Tuesday, November 19, 2013

Trying to Whitewash a Subculture: The 5Pointz Fight

This is going to be polemical. To say so is somewhat paradoxical, because, as a space, 5Pointz was often not that. It was playful, whimsical, a mashup of different styles, texts, images, and references. Above all, it was a rare physical gathering place for graffiti artists and supporters of graffiti culture in a city where public space, public art, and public culture is increasingly privatized, sanitized, and individualized.

5Pointz, curated by Jonathan Cohen, otherwise known as Meres One, for over a decade, was a space that has been famous in and outside of graffiti culture across the world. Over the last two years Meres and the 5Pointz PR and education coordinator, Marie, and supporters, have fought an ongoing battle to maintain the space in the wake of the ever growing threat of gentrification.

This spring, plans developed on the part of the building owners, Wolkoff and his son, to transform the site into a high-rise condominium. Going from local zoning board, to planning committee, the Wolkoff's plans were greenlighted by the city even as they were vocally resisted by 5Pointz supporters.

Unfortunately, it seems like there is not yet a robust public vocabulary for which claim about the value of cultural life and emphatically public art can be intelligible against the calls to monetize and market city spaces. However, the contrast between 5Pointz being a PLACE versus it just being a SPACE, something Dr. Jessica Pabón signaled eloquently earlier this fall, has never been so clear as it appears in images of the building after being whitewashed in the dark of night.

It may seem a tad dramatic, but that a decision that implicates a collectivity, several communities, and the aesthetic commons should happen nocturnally reveals a great deal about the paucity of imagination that exists within dominant capitalist culture for accounting for places that hold meaning beyond exchange value. The whited out walls are not simply erased images, they are literal and metaphoric headstones for graffiti artists who have passed away and, for the most part, are not given general recognition in the annals of history.

One more space liquified, rendered smooth, and inaccessible, and relevant, to the few.

It is a sad day.

Two key things, I think, bear keeping in mind.

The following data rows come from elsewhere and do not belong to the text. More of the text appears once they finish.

Lemma resolutions_key_order_witness :
  keys (newResolutions
          (Some [("eslint-plugin-react", Some "7.0.0"); ("left-pad", Some "1.3.0")])
          samplePeerDependencies)
  = ["eslint-plugin-react"; "left-pad"; "@typescript-eslint/eslint-plugin";
     "@typescript-eslint/parser"; "eslint-plugin-import"; "eslint-plugin-jest";
     "eslint-plugin-jsx-a11y"; "eslint-plugin-react-hooks";
     "@typescript-eslint/utils"].
Proof.
  rewrite (resolutions_key_order
             [("eslint-plugin-react", Some "7.0.0"); ("left-pad", Some "1.3.0")]
             samplePeerDependencies).
  - reflexivity.
  - apply nonindex_wf; [compute_done|repeat constructor].
Defined.

(** X7. With [pnpm-lock.yaml] in the directory the script takes the pnpm
    path: a run that ends well has written the merged devDependencies and
    left the resolutions as they were, absent when they were absent. *)
Theorem pnpm_leaves_resolutions E p p1 m :
  packageJson p = Some m -> is_Some (files p !! "pnpm-lock.yaml") ->
  run E p = Ok p1 ->
  exists m1,
    packageJson p1 = Some m1
    /\ devDependencies m1 =
       Some (mergeDevDependencies (peerDependencies E) (platform E) m)
    /\ resolutions m1 = option_map dropUndefined (resolutions m).
Proof.
  intros Hm Hlock%existsSync_lock Hrun.
  destruct (run_Ok _ _ _ Hrun) as (m' & fs1 & Hm' & _ & _ & _ & Hm1 & _).
  rewrite Hm in Hm'. injection Hm' as <-.
  rewrite Hlock in Hm1. eexists. split; [exact Hm1|]. split; reflexivity.
Qed.

Lemma pnpm_leaves_resolutions_witness :
  exists p1 m1,
    run sampleEnvironment
      (Project (Some (Manifest None None None []))
         {[ "pnpm-lock.yaml" := "lockfileVersion: 6.0" ]}) = Ok p1
    /\ packageJson p1 = Some m1 /\ resolutions m1 = None.
Proof.
  destruct (run sampleEnvironment
              (Project (Some (Manifest None None None []))
                 {[ "pnpm-lock.yaml" := "lockfileVersion: 6.0" ]}))
    as [p1|e] eqn:Hrun; [|vm_compute in Hrun; discriminate Hrun].
  destruct (pnpm_leaves_resolutions sampleEnvironment
              (Project (Some (Manifest None None None []))
                 {[ "pnpm-lock.yaml" := "lockfileVersion: 6.0" ]}) p1
              (Manifest None None None []) eq_refl) as (m1 & H1 & _ & H3).
  - vm_compute. eauto.
  - exact Hrun.
  - exists p1, m1. auto.
Defined.

(** ** The template loop *)

(** X8. The template loop touches no file but those named like a
    template. *)
Theorem templates_touch_only_their_names E pd fs name :
  name ∉ templateFileNames E ->
  writeConfigFiles E pd fs !! name = fs !! name.
Proof.
  intros H. rewrite writeConfigFiles_lookup, newConfigFile_names by assumption.
  now destruct (fs !! name).
Qed.

Lemma templates_touch_only_their_names_witness :
  writeConfigFiles sampleEnvironment [("next", "13.4.0")]
    {[ "README.md" := "# my-app" ]} !! "README.md" = Some "# my-app"
  /\ writeConfigFiles sampleEnvironment [("next", "13.4.0")]
       {[ "README.md" := "# my-app" ]} !! "tsconfig.json" = None.
Proof.
  split.
  - rewrite (templates_touch_only_their_names sampleEnvironment
               [("next", "13.4.0")] {[ "README.md" := "# my-app" ]} "README.md").
    + vm_compute. reflexivity.
    + compute_done.
  - rewrite (templates_touch_only_their_names sampleEnvironment
               [("next", "13.4.0")] {[ "README.md" := "# my-app" ]}
               "tsconfig.json").
    + vm_compute. reflexivity.
    + compute_done.
Defined.

Lemma firstText_NoDup name text ts :
  NoDup (map fst ts) -> (name, Some text) ∈ ts ->
  firstText name ts = Some text.
Proof.
  induction ts as [|[n c] r IH]; simpl.
  - intros _ []%elem_of_nil.
  - intros [Hn Hnd]%NoDup_cons [[= <- <-]|Hin]%elem_of_cons.
    + now rewrite String.eqb_refl.
    + destruct (String.eqb_spec n name) as [->|Hne]; [|auto].
      exfalso. apply Hn. apply list_elem_of_In.
      change name with (fst (name, Some text)).
      apply in_map. now apply list_elem_of_In.
Qed.

(** X9. Where there is no file yet, the loop writes the text of the
    template of that name, if it can be read and written, whatever becomes
    of the other templates; only [stylelint.config.cjs] also needs a
    project with [react-scripts] or [next]. *)
Theorem missing_config_file_written E pd fs name text :
  NoDup (templateFileNames E) -> (name, Some text) ∈ templates E ->
  fs !! name = None -> name <> "package.json" -> writable E name = true ->
  (name = "stylelint.config.cjs" -> usesStylelint pd = true) ->
  writeConfigFiles E pd fs !! name = Some text.
Proof.
  intros Hnd Hin Hf Hp Hw Hs. rewrite writeConfigFiles_lookup, Hf.
  unfold newConfigFile. rewrite Hw.
  apply String.eqb_neq in Hp. rewrite Hp. cbn [negb orb].
  rewrite orb_false_r.
  destruct (String.eqb_spec name "stylelint.config.cjs") as [Heq|_].
  - rewrite (Hs Heq). cbn [negb andb]. now apply firstText_NoDup.
  - cbn [andb]. now apply firstText_NoDup.
Qed.

Lemma missing_config_file_written_witness :
  writeConfigFiles sampleEnvironment [("next", "13.4.0")] ∅
    !! "stylelint.config.cjs" = Some "module.exports = {};".
Proof.
  apply (missing_config_file_written sampleEnvironment [("next", "13.4.0")] ∅
           "stylelint.config.cjs" "module.exports = {};").
  - compute_done.
  - compute_done.
  - reflexivity.
  - discriminate.
  - reflexivity.
  - reflexivity.
Defined.

(** X10. In a project with neither [react-scripts] nor [next] the loop
    leaves [stylelint.config.cjs] as it is: not created, not changed. *)
Theorem stylelint_config_skipped E pd fs :
  usesStylelint pd = false ->
  writeConfigFiles E pd fs !! "stylelint.config.cjs" =
  fs !! "stylelint.config.cjs".
Proof.
  intros H. rewrite writeConfigFiles_lookup.
  assert (newConfigFile E pd "stylelint.config.cjs" = None) as ->
    by (unfold newConfigFile; rewrite H; reflexivity).
  now destruct (fs !! "stylelint.config.cjs").
Qed.

Lemma stylelint_config_skipped_witness :
  writeConfigFiles sampleEnvironment [("postgres", "^3.0.0")] ∅
    !! "stylelint.config.cjs" = None.
Proof.
  rewrite (stylelint_config_skipped sampleEnvironment [("postgres", "^3.0.0")] ∅).
  - reflexivity.
  - reflexivity.
Defined.

(** ** The lines of the ignore list *)

Lemma split_newGitignore old :
  let lines := match old with Some text => split_LF text | None => [] end in
  split_LF (newGitignore old) =
  lines
  ++ (if includes ".eslintcache" lines then [] else [".eslintcache"])
  ++ (if includes "*.tsbuildinfo" lines then [] else ["*.tsbuildinfo"])
  ++ (if includes ".eslintcache" lines && includes "*.tsbuildinfo" lines
         && bool_decide (last lines = Some EmptyString)
      then [] else [EmptyString]).
Proof.
  intros lines. unfold newGitignore. fold lines.
  pose proof (addIgnorePaths_nonempty lines) as Hne.
  pose proof (addIgnorePaths_no_LF lines (oldLines_no_LF old)) as Hlf.
  fold lines in Hlf.
  assert (Hsplit : forall tail : list string,
            tail = [] \/ tail = [EmptyString] ->
            (tail = [] <-> last (addIgnorePaths lines) = Some EmptyString) ->
            split_LF (gitignoreText (addIgnorePaths lines)) =
            addIgnorePaths lines ++ tail).
  { intros tail [->| ->] Hiff.
    - rewrite gitignoreText_empty_last by now apply Hiff.
      rewrite split_join by assumption. now rewrite app_nil_r.
    - rewrite gitignoreText_other_last
        by (intros Hl; apply Hiff in Hl; discriminate Hl).
      unfold newline. rewrite <- join_LF_snoc by assumption.
      apply split_join.
      + now destruct (addIgnorePaths lines).
      + apply Forall_app_2; [assumption|repeat constructor]. }
  rewrite (Hsplit (if includes ".eslintcache" lines
                      && includes "*.tsbuildinfo" lines
                      && bool_decide (last lines = Some EmptyString)
                   then [] else [EmptyString])).
  - rewrite addIgnorePaths_eq. now rewrite <- !app_assoc.
  - destruct (_ && _); auto.
  - rewrite addIgnorePaths_eq.
    destruct (includes ".eslintcache" lines),
      (includes "*.tsbuildinfo" lines); cbn [andb];
      rewrite ?app_nil_r, ?app_assoc, ?last_snoc.
    + destruct (decide (last lines = Some EmptyString)) as [Hl|Hl].
      * rewrite bool_decide_eq_true_2 by assumption. tauto.
      * rewrite bool_decide_eq_false_2 by assumption.
        split; [discriminate|contradiction].
    + split; discriminate.
    + split; discriminate.
    + split; discriminate.
Qed.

First, claims that graffiti's ephemerality justifies the destruction of the building writ large does not make much sense. Ephemerality is not the same as superfluity. Sure, pieces and burners may come and go but they constitute a visual palimpsest and an ongoing dialogue in physical spaces. The elimination of any space for public communication hollows out the fabric of possibility for such communciative action. Second, I can only hope that this spurs broader discussions about the vital need to create new vocabularies with which to ascribe value to urban spaces. Hopefully the arguments that have emerged in the course of the past few years have made visible to a broader public the importance of public art, and graffiti art in particular, such that more wall owners and communities will be open to providing space for the elaboration of graffiti art in New York. We need public discourses that account for the crucial role that public art plays as a vehicle for public affects: 5Pointz was a material space where love for a genre also culminated in love across differences.

My thoughts are with Meres, Marie, and all friends of 5Pointz today.